Dataset excerpts
○ ○ ○ ○ ○
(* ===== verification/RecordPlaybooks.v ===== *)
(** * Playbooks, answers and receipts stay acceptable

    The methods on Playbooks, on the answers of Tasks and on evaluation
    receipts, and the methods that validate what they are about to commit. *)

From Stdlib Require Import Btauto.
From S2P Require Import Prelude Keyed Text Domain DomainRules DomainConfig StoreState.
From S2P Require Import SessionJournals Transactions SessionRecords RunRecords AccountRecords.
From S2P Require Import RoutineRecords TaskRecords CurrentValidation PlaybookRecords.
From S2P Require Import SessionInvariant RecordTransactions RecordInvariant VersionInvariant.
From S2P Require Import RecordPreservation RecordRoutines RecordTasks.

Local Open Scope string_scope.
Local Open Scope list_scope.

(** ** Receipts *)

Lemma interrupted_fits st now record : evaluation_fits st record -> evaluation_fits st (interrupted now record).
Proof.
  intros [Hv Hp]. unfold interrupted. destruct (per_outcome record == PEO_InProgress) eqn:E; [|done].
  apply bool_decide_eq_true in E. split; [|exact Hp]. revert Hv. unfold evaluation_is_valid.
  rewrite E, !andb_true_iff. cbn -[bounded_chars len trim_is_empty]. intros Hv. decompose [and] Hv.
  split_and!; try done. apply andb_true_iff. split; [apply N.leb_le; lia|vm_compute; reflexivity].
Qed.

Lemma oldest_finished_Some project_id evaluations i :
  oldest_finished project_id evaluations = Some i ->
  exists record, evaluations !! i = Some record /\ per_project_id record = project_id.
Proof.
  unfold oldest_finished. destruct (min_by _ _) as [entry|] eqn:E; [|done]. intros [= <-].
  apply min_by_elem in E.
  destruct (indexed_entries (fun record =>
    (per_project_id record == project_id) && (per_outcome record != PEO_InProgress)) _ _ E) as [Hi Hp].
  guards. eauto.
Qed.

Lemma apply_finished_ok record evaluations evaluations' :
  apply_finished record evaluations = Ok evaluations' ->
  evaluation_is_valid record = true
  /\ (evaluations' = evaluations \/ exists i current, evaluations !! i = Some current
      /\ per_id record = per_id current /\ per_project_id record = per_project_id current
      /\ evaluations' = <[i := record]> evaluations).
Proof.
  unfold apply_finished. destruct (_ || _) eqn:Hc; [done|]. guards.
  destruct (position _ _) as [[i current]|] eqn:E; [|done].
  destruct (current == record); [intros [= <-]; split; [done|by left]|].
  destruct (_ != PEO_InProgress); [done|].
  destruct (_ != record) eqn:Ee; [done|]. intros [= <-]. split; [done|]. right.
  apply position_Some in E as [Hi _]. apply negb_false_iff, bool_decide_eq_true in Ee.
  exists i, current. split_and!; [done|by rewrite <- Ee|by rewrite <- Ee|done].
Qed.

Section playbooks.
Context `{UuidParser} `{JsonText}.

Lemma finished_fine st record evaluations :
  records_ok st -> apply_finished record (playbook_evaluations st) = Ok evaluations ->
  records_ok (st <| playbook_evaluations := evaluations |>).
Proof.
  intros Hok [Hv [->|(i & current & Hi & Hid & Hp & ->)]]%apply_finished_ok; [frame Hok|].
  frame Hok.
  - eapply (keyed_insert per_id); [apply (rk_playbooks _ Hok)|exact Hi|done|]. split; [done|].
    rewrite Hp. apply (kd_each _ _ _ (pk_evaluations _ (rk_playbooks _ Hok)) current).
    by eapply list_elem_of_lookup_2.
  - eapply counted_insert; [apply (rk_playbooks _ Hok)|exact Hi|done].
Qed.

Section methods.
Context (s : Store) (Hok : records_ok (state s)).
○ ○ ○ ○ ○
Required work: Every line that contains "exists" should be copied out of the data.

Answer below:
  exists record, evaluations !! i = Some record /\ per_project_id record = project_id.
  /\ (evaluations' = evaluations \/ exists i current, evaluations !! i = Some current
  exists i, current. split_and!; [done|by rewrite <- Ee|by rewrite <- Ee|done].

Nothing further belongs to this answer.